Il vero pregio di Resident Evil Gun Survivor è tutto nella trama. Nonostante il classico inizio alla Resident Evil con l'elicottero che precipita lasciando nei guai il malcapitato di turno, la trama è ricca di indiscrezioni su Resident Evil 2 e 3 grazie alla presenza di file interessanti e di atmosfera vecchio stile grazie ad alcuni colpi di scena davvero inattesi (uno su tutti la presenza di un coccodrillo modello Resident Evil 2 che però non agisce da solo, ma in compagnia di un secondo, inatteso esemplare). Una trama ben articolata e misteriosa come questa avrebbe senza dubbio meritato una realizzazione più dignitosa.

 
     
 
Caratterizzazione dei personaggi
 
 

Le prime parole che vengono in mente osservando i personaggi di Resident Evil Gun Survivor è sagome incomplete.

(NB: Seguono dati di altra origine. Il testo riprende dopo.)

Definition grep_execute (input : Value) : result ToolError string :=
  match as_str (index input "pattern") with
  | None => Err (error_of "Missing 'pattern' parameter")
  | Some pattern =>
      let raw_path := default "." (as_str (index input "path")) in
      let glob := as_str (index input "glob") in
      let ignore_case := default true (as_bool (index input "ignore_case")) in
      let context_lines := as_u64 (index input "context_lines") in
      let offset := default 0%Z (as_u64 (index input "offset")) in
      let head_limit := default DEFAULT_HEAD_LIMIT (as_u64 (index input "head_limit") ∪ as_u64 (index input "max_results")) in
      match verify_path (fs_exists fs) (fs_canonicalize fs) perm raw_path Read with
      | Err e => Err (error_of e)
      | Ok search_root =>
          match search_via_rg search_root pattern glob ignore_case context_lines offset head_limit (workspace_root (sandbox perm)) with
          | Ok output => Ok output
          | Err (Failed msg) => Err (error_of msg)
          | Err NotFound =>
              let max := wrap_u64 (offset + head_limit) in
              match (if path_is_file search_root then search_single_file read search_root pattern max
                     else search_dir read pattern glob max (blocked_prefixes (sandbox perm)) [] (walk search_root)) with
              | Err e => Err (error_of e)
              | Ok results => Ok (fallback_report pattern offset results)
              end
          end
      end
  end.

Definition grep_accesses (input : Value) : ToolAccesses := read_only [default "." (as_str (index input "path"))] true.

(** ** glob *)

Definition glob_args (sorted : bool) (pattern : string) : list string :=
  (["--files"; "--hidden"] ++ (if sorted then ["--sortr=modified"] else []) ++ ["--glob"; pattern] ++ flat_map (fun g => ["--glob"; g]) prefilter_globs)%list.

(** A line of the listing, when it is inside the root and not sensitive. *)
Definition glob_line (search_root line : string) : option string :=
  if is_empty_str line then None
  else
    let path := path_join search_root line in
    match fs_canonicalize fs path with
    | Err _ => None
    | Ok canonical => if negb (path_starts_with canonical search_root) || is_sensitive_path canonical then None else Some path
    end.

Definition glob_via_rg (pattern search_root : string) : result RgError (list string) :=
  out ← (out ← rg_result (rg (glob_args true pattern) search_root);
         if bool_decide (rg_exit_code out = Some 2%Z) && contains_str (rg_stderr out) "--sortr"
         then rg_result (rg (List.filter (fun a => negb (String.eqb a "--sortr=modified")) (glob_args true pattern)) search_root)
         else Ok out);
  match rg_failure out with
  | Some e => Err (Failed e)
  | None => Ok (omap (glob_line search_root) (lines (from_utf8_lossy (rg_stdout out))))
  end.

(** The glob crate: the paths of a pattern, or an error. *)
Context (glob_crate : string -> result string (list string)).

Definition confined_file (search_root p : string) : bool :=
  match fs_canonicalize fs p with Ok c => path_starts_with c search_root | Err _ => false end
  && path_is_file p && negb (is_sensitive_path p).

Definition file_mtime (p : string) : option Z := ok (fs_metadata fs p) ≫= modified.

(** [b.1.cmp(&a.1)]: later times first, none last. *)
Definition later_first (a b : string * option Z) : Prop :=
  match snd b, snd a with None, _ => True | Some _, None => False | Some y, Some x => (y <= x)%Z end.
#[local] Instance later_first_dec a b : Decision (later_first a b).
Proof. unfold later_first. destruct (snd b), (snd a); apply _. Defined.

Definition glob_fallback (pattern search_root : string) (sort_by_mtime : bool) : result ToolError (list string) :=
  match glob_crate (search_root +:+ "/" +:+ pattern) with
  | Err e => Err (error_of ("invalid glob pattern '" +:+ pattern +:+ "': " +:+ e))
  | Ok paths =>
      let matches := map (fun p => (p, file_mtime p)) (List.filter (confined_file search_root) paths) in
      Ok (map fst (if sort_by_mtime then stable_sort later_first matches else matches))
  end.

Definition path_is_dir (p : string) : bool := match fs_metadata fs p with Ok m => negb (is_file m) | Err _ => false end.

Definition glob_execute (input : Value) : result ToolError string :=
  match as_str (index input "pattern") with
  | None => Err (error_of "Missing 'pattern' parameter")
  | Some pattern =>
      let raw_path := default "." (as_str (index input "path")) in
      let sort_by_mtime := default false (as_bool (index input "sort_by_mtime")) in
      let max_results := default 100%Z (as_u64 (index input "max_results")) in
      match verify_path (fs_exists fs) (fs_canonicalize fs) perm raw_path Read with
      | Err e => Err (error_of e)
      | Ok search_root =>
          if negb (path_is_dir search_root) then Err (error_of ("path is not a directory: " +:+ search_root))
          else
            '(matches, fallback_used) ← match glob_via_rg pattern search_root with
                | Ok paths => Ok (paths, false)
                | Err NotFound => match glob_fallback pattern search_root sort_by_mtime with Ok l => Ok (l, true) | Err e => Err e end
                | Err (Failed msg) => Err (error_of msg)
                end;
            match take (Z.to_nat max_results) matches with
            | [] => Ok ("No files matched pattern '" +:+ pattern +:+ "'")
            | shown =>
                Ok (str_join nl (shown
                  ++ (if (max_results <? Z.of_nat (length matches))%Z
                      then ["... (truncated at " +:+ pretty max_results +:+ " of " +:+ pretty (N.of_nat (length matches)) +:+ " matches)"] else [])
                  ++ (if fallback_used : bool then ["[note: rg not found, used built-in glob fallback]"] else [])))
            end
      end
  end.
End Grep.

Nonostante la psicologia dei personaggi che compaiono nell'avventura sia supportata dalla presenza di file creati ad arte, ben poco del loro aspetto interiore traspare dalla loro presenza sul video e dalla loro interazione reciproca. Come per l'aspetto grafico, anche l'aspetto psicologico dei personaggi pare tirato via e solamente grazie ai file si può comprendere qualcosa di loro e i loro retroscena.

 

     
 
Difficoltà
 

 

Se non fosse per la presenza degli Hunter e di qualche Cerberus questo gioco andrebbe a battersi con Resident Evil 2 per aggiudicarsi il titolo di Resident Evil più facile di tutti i tempi. Licker depotenziati (e già in Resident Evil 2 non rappresentavano una gran minaccia), Mr X in quantità industriale ma non davvero pericolosi perchè troppo lenti e macchinosi, zombie ridotti a sagome praticamente immobili (sono più veloci le sagome dei Ganados nel tiro a segno di Resident Evil 4)... Meno male che sono stati inseriti un sacco di Hunter... e l'Hypnos Tyrant, altrimenti la difficoltà sarebbe stata quella di una passeggiata noiosa in città.

 
     
 
Sonoro
 
 

Nulla di eclatante sotto questo aspetto, se non la musica che si adatta a ciò che avviene durante l'avventura, con simpatiche musichette ritmate nei momenti di battaglia e musiche più di atmosfera durante le esplorazioni. Peccato per gli effetti sonori riciclati dai precedenti Resident Evil.

 
     
 
Valutazione Personale
 
 

E' difficile esprimersi su Resident Evil Gun Survivor, molto più semplice farlo sul Gun Survivor 2, che è un vero insulto alla saga di Resident Evil. Se da un lato c'è una realizzazione tecnica che convince poco, dall'altra c'è una trama avvincente accompagnata da colpi di scena decisamente ben fatti e un boss finale che non ci si aspetta comportarsi come in realtà fa, dando un sapore più gustoso all'intera avventura. Non si tratta di certo di un capolavoro, ma nel suo piccolo è un gioco più che carino che, se affrontato con il giusto spirito (ossia senza lasciarsi distrarre dalla grafica approssimativa), diverte e invoglia ad arrivare alla fine per conoscere ogni dettaglio.